Reporter: Ridwan Nanda Mulyana | Editor: Anna Suci Perwitasari
Dalam aturan ini, pemerintah mengatur batas harga dasar (floor price) dengan menetapkan rentang toleransi (buffer) jika harga transaksi lebih dari HPM logam.
"Apabila harga transaksi lebih rendah dari HPM logam pada periode kutipan sesuai harga mineral logam acuan atau terdapat penalti atas mineral pengotor (impurities), penjualan dapat dilakukan di bawah HPM logam dengan selisih paling tinggi 3%," tulis peraturan tersebut yang dikutip Kontan.co.id, Kamis (23/4).
Sementara itu, apabila harga transaki lebih tinggi dari HPM logam pada periode kutipan sesuai harga mineral logam acuan atau etrdapat bonus atas mineral tertentu, penjualan wajib mengikuti harga transaksi diatas HPM logam.
Baca Juga: Produksi Nikel Vale Indonesia (INCO) Tumbuh 35% di Kuartal I-2020
Lebih lanjut, Pasal 9B di aturan ini mengatur bahwa pemegang IUP/IUPK OP mineral logam harus menunjuk pihak ketiga sebagai wasit (umpire) yang disepakati bersama dalam kontrak penjualan dengan pihak pembeli di dalam negeri. Pihak ketiga merupakan surveyor yang terdaftar yang ditetapkan oleh Direktur Jenderal.

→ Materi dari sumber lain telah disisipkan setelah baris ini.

(** The loop walks over failed attempts that are not the last one. *)
Lemma skip_failures net url fs : forall attempt log rest,
  Forall failure_ok fs ->
  attempt + length fs <= max_retries - 1 ->
  answers net (count_gets log) (flat_map failure_calls fs) ->
  for_range (seq attempt (length fs) ++ rest) (attempt_body net url) log =
  for_range rest (attempt_body net url) (log ++ retried_log url fs).
Proof.
  induction fs as [|f fs IH]; intros attempt log rest Hok Hlen Hans.
  - simpl. now rewrite app_nil_r.
  - inversion Hok as [|? ? Hf Hfs]; subst. simpl in Hlen, Hans.
    apply answers_app in Hans. destruct Hans as [Hf_ans Hfs_ans].
    cbn [length seq app]. rewrite for_range_next
      with (log' := (log ++ failure_gets url f) ++ [EvSleep 1%Z]).
    + rewrite IH.
      * cbn [retried_log flat_map]. now rewrite <- !app_assoc.
      * exact Hfs.
      * unfold max_retries in *. lia.
      * rewrite !count_gets_app, count_gets_failure. simpl count_gets.
        now rewrite Nat.add_0_r.
    + rewrite (attempt_failure net url attempt log f Hf Hf_ans).
      apply wait_not_last. unfold max_retries in *. lia.
Qed.

Lemma failures_then net url fs log :
  Forall failure_ok fs ->
  length fs <= max_retries - 1 ->
  answers net (count_gets log) (flat_map failure_calls fs) ->
  for_range (seq 0 max_retries) (attempt_body net url) log =
  for_range (seq (length fs) (max_retries - length fs)) (attempt_body net url)
            (log ++ retried_log url fs).
Proof.
  intros Hok Hlen Hans.
  replace max_retries with (length fs + (max_retries - length fs)) at 1
    by (unfold max_retries in *; lia).
  rewrite seq_app. now apply skip_failures.
Qed.

Lemma count_gets_retried url fs :
  count_gets (retried_log url fs) = length (flat_map failure_calls fs).
Proof.
  induction fs as [|f fs IH]; [reflexivity|].
  cbn [retried_log flat_map]. rewrite !count_gets_app, count_gets_failure.
  fold (retried_log url fs). rewrite IH, length_app.
  change (count_gets [EvSleep 1%Z]) with 0. lia.
Qed.

Lemma count_sleeps_retried url fs :
  count_sleeps (retried_log url fs) = length fs.
Proof.
  induction fs as [|f fs IH]; [reflexivity|].
  cbn [retried_log flat_map]. rewrite !count_sleeps_app.
  fold (retried_log url fs). rewrite IH. now destruct f.
Qed.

"Dalam hal terdapat perbedaan hasil verifikasi kualitas Mineral Logam antara Pemegang IUP/IUPK OP Mineral Logam dengan pihak pembeli di
dalam negeri, penentuan kualitas Mineral Logam mengacu pada hasil pengujian yang dilakukan oleh pihak ketiga," tegas Permen ESDM 11/2020 seperti dikutip Kontan.co.id.
Jika ada pihak yang melanggar atau tidak memenuhi aturan tersebut, pemerintah menyiapkan peringatan dan sanksi, mulai dari peringatan tertulis, penghentian sementara sebagian atau seluruh kegiatan usaha, hingga pencabutan izin. Adapun, Permen ESDM Nomor 11 Tahun 2020 ini mulai berlaku setelah 30 hari terhitung sejak tanggal diundangkan.